_Excerpted records_:

(* ===== verification/HttpFields.v ===== *)
(** * Runs of the HTTP grammar over header fields

    The loops of [http_parser_execute] over the name and the value of a field, and what a line
    of the header makes of the parser. *)

From S2P Require Import Prelude Http HttpTheorems HttpGrammar HttpExecute HttpGrammarTheorems HttpWords HttpSession HttpParsing HttpRuns.
#[local] Set Default Goal Selector "!".

(** The parser reading a field; what it was before does not matter for [header_state] and
    [index]. *)
Definition hq (q : http_parser) (h : header_states) (i : Z) : http_parser := set_header_state h (set_index i q).
Definition norm (q : http_parser) : http_parser := hq q h_general 0.

Lemma hq_norm q q' h i : norm q = norm q' -> hq q h i = hq q' h i.
Proof. intros E. change (hq (norm q) h i = hq (norm q') h i). by rewrite E. Qed.
Lemma norm_hq q h i : norm (hq q h i) = norm q.
Proof. done. Qed.

Definition is_token (c : byte) : Prop := TOKEN c <> x00.
Lemma token_char c :
  is_token c -> eqc c CR = false /\ eqc c LF = false /\ eqc c " " = false /\ eqc c x09 = false /\ eqc (TOKEN c) x00 = false.
Proof. unfold is_token. destruct c; vm_compute; intuition congruence. Qed.

Section fields.
Context (rq : bool) (data : str).
Abbreviation mx := HTTP_MAX_HEADER_SIZE.
Abbreviation exec := (reexecute (settings_of rq) mx data false).
Abbreviation conf := (HttpRuns.conf data).
Abbreviation leads := (HttpRuns.leads rq data).
Implicit Types (x : locals) (q : http_parser).

(** At the start of a line, where the flag of the field before may still be to raise. *)
Definition line_start q (n : Z) (k : nat) (rest : str) (tr : list http_callback) x : Prop :=
  (exists q', norm q' = norm q /\ conf q' s_header_field_start n k rest None tr x) \/
  (exists q', norm (raise (header_flag (pr_header_state q')) q') = norm q /\ conf q' s_header_value_lws n k rest None tr x).

Lemma line_byte q n k c rest tr x (P : locals -> Prop) :
  line_start q n k (c :: rest) tr x -> eqc c " " || eqc c x09 = false -> 0 <= n -> n + 1 <= mx ->
  (forall fuel q' st nr t, (3 <= fuel)%nat -> norm q' = norm q -> seen <$> t = tr ->
     exists x', exec fuel (loc q' st nr s_header_field_start (n + 1) k c None t) = (inl tt, x') /\ (k <= p x')%nat /\ P (x_p S x')) ->
  leads x P.
Proof.
  intros [(q' & Hq & Hc)|(q' & Hq & Hc)] Hb Hn Hmx Hex; (eapply byte_in_header; [exact Hc|done|done|done|]); intros st nr t Ht.
  - apply (Hex 5%nat); [lia|done|done].
  - rewrite (exec_again rq data 4 _ (loc (raise (header_flag (pr_header_state q')) q') st nr s_header_field_start (n + 1) k c None t)).
    { apply (Hex 4%nat); [lia|done|done]. }
    unfold switch, mbind, X_bind, the. cbn [p_state ch loc]. unfold header_end, mbind, X_bind, the. rewrite Hb. done.
Qed.

Lemma read_run q st nr s n k c d ms t :
  data !! k = Some c -> read_ch data (loc q st nr s n k d ms t) = (inl tt, loc q st nr s n k c ms t).
Proof. intros Hk. unfold read_ch. cbn [p loc]. by rewrite Hk. Qed.

(** ** Names *)

Lemma field_first_state t : field_state (field_first t) = true.
Proof. unfold field_first. repeat (destruct (eqc _ _); [done|]). done. Qed.

Lemma skip_tokens_run cs fuel pe q st nr s n k d c rest ms t :
  drop k data = c :: cs ++ ":"%byte :: rest -> Forall is_token cs -> (k + length cs < pe)%nat -> (length cs < fuel)%nat ->
  skip_tokens data fuel pe (loc q st nr s n k d ms t) = (inl tt, loc q st nr s n (k + length cs) d ms t).
Proof.
  intros Hd Hcs. revert fuel k c Hd. induction Hcs as [|e cs He _ IH]; intros fuel k c Hd Hpe Hf; (destruct fuel as [|fuel]; [lia|]);
    cbn [skip_tokens]; xstep; cbn [p loc].
  - rewrite Nat.add_0_r. destruct (S k <? pe)%nat; [|done]. destruct (rest_lookup _ _ _ _ Hd) as (_ & _ & Hd').
    destruct (rest_lookup _ _ _ _ Hd') as (Hk & _ & _). by rewrite Hk.
  - cbn [length app] in *. rewrite (proj2 (Nat.ltb_lt (S k) pe)) by lia. destruct (rest_lookup _ _ _ _ Hd) as (_ & _ & Hd').
    destruct (rest_lookup _ _ _ _ Hd') as (Hk & _ & _). rewrite Hk.
    destruct (token_char e He) as (_ & _ & _ & _ & ->). rewrite (xb _ _ _ tt (loc q st nr s n (S k) d ms t)) by done.
    rewrite (IH fuel (S k) e Hd'); [|lia|lia]. by replace (S k + length cs)%nat with (k + S (length cs))%nat by lia.
Qed.

Lemma wrap_wrap w v : 0 <= w -> wrap w (wrap w v) = wrap w v.
Proof. intros. unfold wrap. apply Z.mod_mod. lia. Qed.

Lemma next_index_run q h i st nr s n k c ms t :
  0 <= i < 128 ->
  next_index (loc (hq q h i) st nr s n k c ms t) = (inl (wrap 7 (i + 1)), loc (hq q h (wrap 7 (i + 1))) st nr s n k c ms t).
Proof.
  intros Hi. unfold next_index, with_parser, upd, the, mbind, X_bind, x_parser, loc, hq. cbn.
  rewrite (wrap_small 7 i) by (unfold unsigned_range; lia). unfold set_header_state. cbn. by rewrite (wrap_wrap 7) by lia.
Qed.

Lemma set_hs_run q h h' i st nr s n k c ms t :
  set_hs h' (loc (hq q h i) st nr s n k c ms t) = (inl tt, loc (hq q h' i) st nr s n k c ms t).
Proof. done. Qed.

(** A character of a name that has not gone off the known names. *)
Lemma field_char_run q h i st nr s n k c ms t fuel :
  field_state h = true -> h <> h_general -> is_token c -> 0 <= i < 128 ->
  field_char mx data fuel c (TOKEN c) (loc (hq q h i) st nr s n k c ms t) =
  (inl tt, loc (hq q (fst (field_next (h, i) (TOKEN c))) (snd (field_next (h, i) (TOKEN c)))) st nr s n k c ms t).
Proof.
  intros Hh Hg Hc Hi. destruct (token_char c Hc) as (_ & _ & Hsp & _ & _).
  unfold field_char. rewrite (xb _ _ _ h (loc (hq q h i) st nr s n k c ms t)) by done.
  destruct h; try discriminate; try done; cbn [field_next fst snd]; try (rewrite Hsp; cbn [negb only_if]; apply set_hs_run);
    (rewrite (xb _ _ _ _ _ (next_index_run q _ i st nr s n k c ms t Hi))); apply set_hs_run.
Qed.

Lemma field_next_state h i t : field_state h = true -> 0 <= i < 128 ->
  field_state (fst (field_next (h, i) t)) = true /\ 0 <= snd (field_next (h, i) t) < 128.
Proof.
  intros Hh Hi. assert (0 <= wrap 7 (i + 1) < 128) by (apply (Z.mod_pos_bound (i + 1) 128); lia).
  destruct h; try discriminate; cbn [field_next fst snd]; (split; [|done]); unfold match_word;
    repeat match goal with |- context [if ?b then _ else _] => destruct b end; done.
Qed.

Lemma field_run_general i ts : field_run (h_general, i) ts = (h_general, i).
Proof. unfold field_run. by induction ts. Qed.

Lemma field_loop_run cs fuel q h i st nr s n k d rest ms t :
  drop k data = cs ++ ":"%byte :: rest -> Forall is_token cs -> field_state h = true -> 0 <= i < 128 ->
  (length cs < fuel)%nat -> Z.of_nat (length cs) <= mx ->
  let hi := field_run (h, i) (TOKEN <$> cs) in
  field_loop mx data fuel (loc (hq q h i) st nr s n k d ms t) =
  (inl tt, loc (hq q (fst hi) (snd hi)) st nr s n (k + length cs) ":" ms t).
Proof.
  cbv zeta. intros Hd Hcs. revert fuel h i k d Hd. induction Hcs as [|c cs Hc Hcs IH]; intros fuel h i k d Hd Hh Hi Hf Hmx;
    (destruct fuel as [|fuel]; [lia|]); cbn [field_loop]; xstep; unfold HttpExecute.len; cbn [p loc];
    destruct (rest_lookup _ _ _ _ Hd) as (Hk & Hlt & Hd'); rewrite (proj2 (Nat.eqb_neq k (length data))) by lia.
  all: rewrite (xb _ _ _ _ _ (read_run (hq q h i) st nr s n k _ d ms t Hk)); xstep; cbn [ch loc].
  - by rewrite Nat.add_0_r.
  - cbn [length app] in *. destruct (token_char c Hc) as (_ & _ & _ & _ & ->). destruct (decide (h = h_general)) as [->|Hg].
    + assert (El : length (drop k data) = length (c :: cs ++ ":"%byte :: rest)) by by rewrite Hd.
      rewrite length_drop in El. cbn [length] in El. rewrite length_app in El. cbn [length] in El.
      rewrite (xb (field_char _ _ _ _ _) _ _ tt (loc (hq q h_general i) st nr s n (k + length cs) c ms t)).
      2:{ unfold field_char. rewrite (xb _ _ _ h_general (loc (hq q h_general i) st nr s n k c ms t)) by done. xstep. eapply skip_tokens_run; [exact Hd|done| |].
          all: unfold far_end, HttpExecute.len; cbn [p loc]; lia. }
      rewrite (xb _ _ _ tt (loc (hq q h_general i) st nr s n (k + S (length cs)) c ms t))
        by (rewrite Nat.add_succ_r; reflexivity).
      rewrite !field_run_general. cbn [fst snd].
      assert (Hd2 : drop (k + S (length cs)) data = ":"%byte :: rest) by by apply (rest_app data k (c :: cs)).
      destruct (rest_lookup _ _ _ _ Hd2) as (Hk2 & Hlt2 & _).
      destruct fuel as [|fuel]; [lia|]. cbn [field_loop]. xstep. unfold HttpExecute.len. cbn [p loc].
      rewrite (proj2 (Nat.eqb_neq _ (length data))) by lia.
      by rewrite (xb _ _ _ _ _ (read_run (hq q h_general i) st nr s n _ _ c ms t Hk2)).
    + rewrite (xb _ _ _ _ _ (field_char_run q h i st nr s n k c ms t _ Hh Hg Hc Hi)).
      destruct (field_next_state h i (TOKEN c) Hh Hi) as [Hh' Hi'].
      rewrite (xb _ _ _ tt (loc (hq q (fst (field_next (h, i) (TOKEN c))) (snd (field_next (h, i) (TOKEN c)))) st nr s n (S k) c ms t)) by done.
      rewrite (IH fuel _ _ (S k) c Hd' Hh' Hi'); [|lia|lia]. replace (S k + length cs)%nat with (k + S (length cs))%nat by lia.
      rewrite <- surjective_pairing. done.
Qed.

(** The whole name, over the colon. *)
Lemma header_field_run cs q h i st nr n k d m name rest t :
  drop k data = cs ++ ":"%byte :: rest -> Forall is_token cs -> field_state h = true -> 0 <= i < 128 ->
  pr_errno q = HPE_OK -> 0 <= n -> n + Z.of_nat (length cs) <= mx -> (m <= k)%nat -> slice m (k + length cs - m) data = name ->
  let hi := field_run (h, i) (TOKEN <$> cs) in
  let s := s_header_value_discard_ws in
  header_field (settings_of rq) mx data (loc (hq q h i) st nr s_header_field n k d (Some (cb_header_field, m)) t) =
  (inl Break, loc (hq q (fst hi) (snd hi)) s nr s (n + Z.of_nat (length cs)) (k + length cs) ":" None
     (t ++ [Data cb_header_field name (set_nread nr (set_state s (hq q (fst hi) (snd hi))))])).
Proof.
  cbv zeta. intros Hd Hcs Hh Hi Hok Hn Hmx Hm Hname.
  assert (El : length (drop k data) = length (cs ++ ":"%byte :: rest)) by by rewrite Hd.
  rewrite length_drop, length_app in El. cbn [length] in El.
  assert (Hk : (m <= k + length cs <= length data)%nat) by lia.
  unfold header_field. xstep.
  rewrite (xb _ _ _ _ _ (field_loop_run cs (S (length data)) q h i st nr s_header_field n k d rest (Some (cb_header_field, m)) t
    Hd Hcs Hh Hi ltac:(lia) ltac:(lia))). cbv zeta.
  set (hi := field_run _ _). xstep. cbn [p loc]. unfold HttpExecute.len.
  rewrite (proj2 (Nat.eqb_neq (k + length cs) (length data))) by lia.
  replace (k + length cs - k)%nat with (length cs) by lia.
  rewrite (xb _ _ _ _ _ (count_run _ _ _ _ _ _ _ _ _ _ Hn Hmx)). xstep. cbn [ch loc]. change (eqc ":" ":") with true. cbv iota.
  rewrite <- x_assoc.
  by rewrite (xb _ _ _ _ _ (data_run rq data cb_header_field (hq q (fst hi) (snd hi)) _ _ _ _ _ _ _ m name t Hok Hk Hname I)).
Qed.

Definition tokens_of (name : str) : list byte := TOKEN <$> name.
Definition is_name (name : str) : Prop := name <> [] /\ Forall is_token name.

Lemma run_name q name n k rest tr x :
  is_name name -> pr_errno q = HPE_OK -> 0 <= n -> n + Z.of_nat (length name) + 1 <= mx ->
  line_start q n k (name ++ ":"%byte :: rest) tr x ->
  leads x (fun x => exists i, conf (hq q (name_state (tokens_of name)) i) s_header_value_discard_ws (n + Z.of_nat (length name) + 1)
    (k + length name + 1) rest None (tr ++ [on_header_field name]) x).
Proof.
  intros [Hne Hall] Hok Hn Hmx Hls. destruct name as [|c cs]; [done|]. apply Forall_cons in Hall as [Hc Hcs]. cbn [length app] in *.
  destruct (token_char c Hc) as (Hcr & Hlf & Hsp & Htab & Htok).
  assert (Hd : drop k data = c :: cs ++ ":"%byte :: rest) by by destruct Hls as [(q' & _ & [Hd _])|(q' & _ & [Hd _])].
  destruct (rest_lookup _ _ _ _ Hd) as (_ & _ & Hd').
  eapply (leads_trans rq data x (conf (hq q (field_first (TOKEN c)) 0) s_header_field (n + 1) (S k) (cs ++ ":"%byte :: rest)
    (Some (cb_header_field, k)) tr)).
  { eapply line_byte; [exact Hls|by rewrite Hsp, Htab|done|lia|]. intros fuel q' st nr t Hf Hq Ht. destruct fuel as [|fuel]; [lia|].
    exists (loc (hq q' (field_first (TOKEN c)) 0) st nr s_header_field (n + 1) k c (Some (cb_header_field, k)) t). split; [|split; [done|]].
    - apply exec_break. unfold switch. do 2 xstep. cbn [p_state ch loc]. unfold header_field_start. rewrite Hcr, Hlf. cbv zeta.
      rewrite Htok. reflexivity.
    - split; [exact Hd'|]. exists st, nr, c, t. split; [|done]. by rewrite (hq_norm q' q). }
  intros x1 H1. set (hi := field_run (field_first (TOKEN c), 0) (TOKEN <$> cs)).
  assert (Hlk : exists d r, cs ++ ":"%byte :: rest = d :: r) by (destruct cs; by eexists _, _).
  destruct Hlk as (d & r & Hlk). rewrite Hlk in H1.
  eapply byte_in_header; [exact H1|done|lia|lia|]. intros st nr t Ht. eexists. split.
  { apply exec_break. unfold switch. do 2 xstep. cbn [p_state ch loc].
    apply (header_field_run cs q _ 0 st nr (n + 1 + 1) (S k) d k (c :: cs) rest t); try done; try lia.
    - apply field_first_state.
    - replace (S k + length cs - k)%nat with (length (c :: cs)) by (cbn; lia). by apply (rest_app data k (c :: cs) _ Hd). }
  split; [cbn [p loc]; lia|]. exists (snd hi). cbn [length]. split.
  - replace (k + S (length cs) + 1)%nat with (k + length (c :: cs) + length [":"%byte])%nat by (cbn; lia).
    rewrite <- drop_drop, (proj1 (rest_app data k (c :: cs) _ Hd)). done.
  - exists s_header_value_discard_ws, nr, ":"%byte, (t ++ [Data cb_header_field (c :: cs) (set_nread nr
      (set_state s_header_value_discard_ws (hq q (fst hi) (snd hi))))]).
    split; [|by rewrite fmap_app, Ht]. unfold x_p, loc. cbn [nread p]. f_equal; cbn [nread p]; lia.
Qed.

(** ** Values *)

Definition value_byte (c : byte) : bool := IS_HEADER_CHAR c && negb (eqc c CR) && negb (eqc c LF).
Lemma value_byte_true c : value_byte c = true -> eqc c CR = false /\ eqc c LF = false /\ IS_HEADER_CHAR c = true.
Proof. unfold value_byte. by destruct (IS_HEADER_CHAR c), (eqc c CR), (eqc c LF). Qed.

_Work to be completed_:
Produce a word-for-word copy of everything above from the line holding "(** At the start" down to the line holding "(exists q', norm q'", with both of those lines kept.

_Problem solution_:
(** At the start of a line, where the flag of the field before may still be to raise. *)
Definition line_start q (n : Z) (k : nat) (rest : str) (tr : list http_callback) x : Prop :=
  (exists q', norm q' = norm q /\ conf q' s_header_field_start n k rest None tr x) \/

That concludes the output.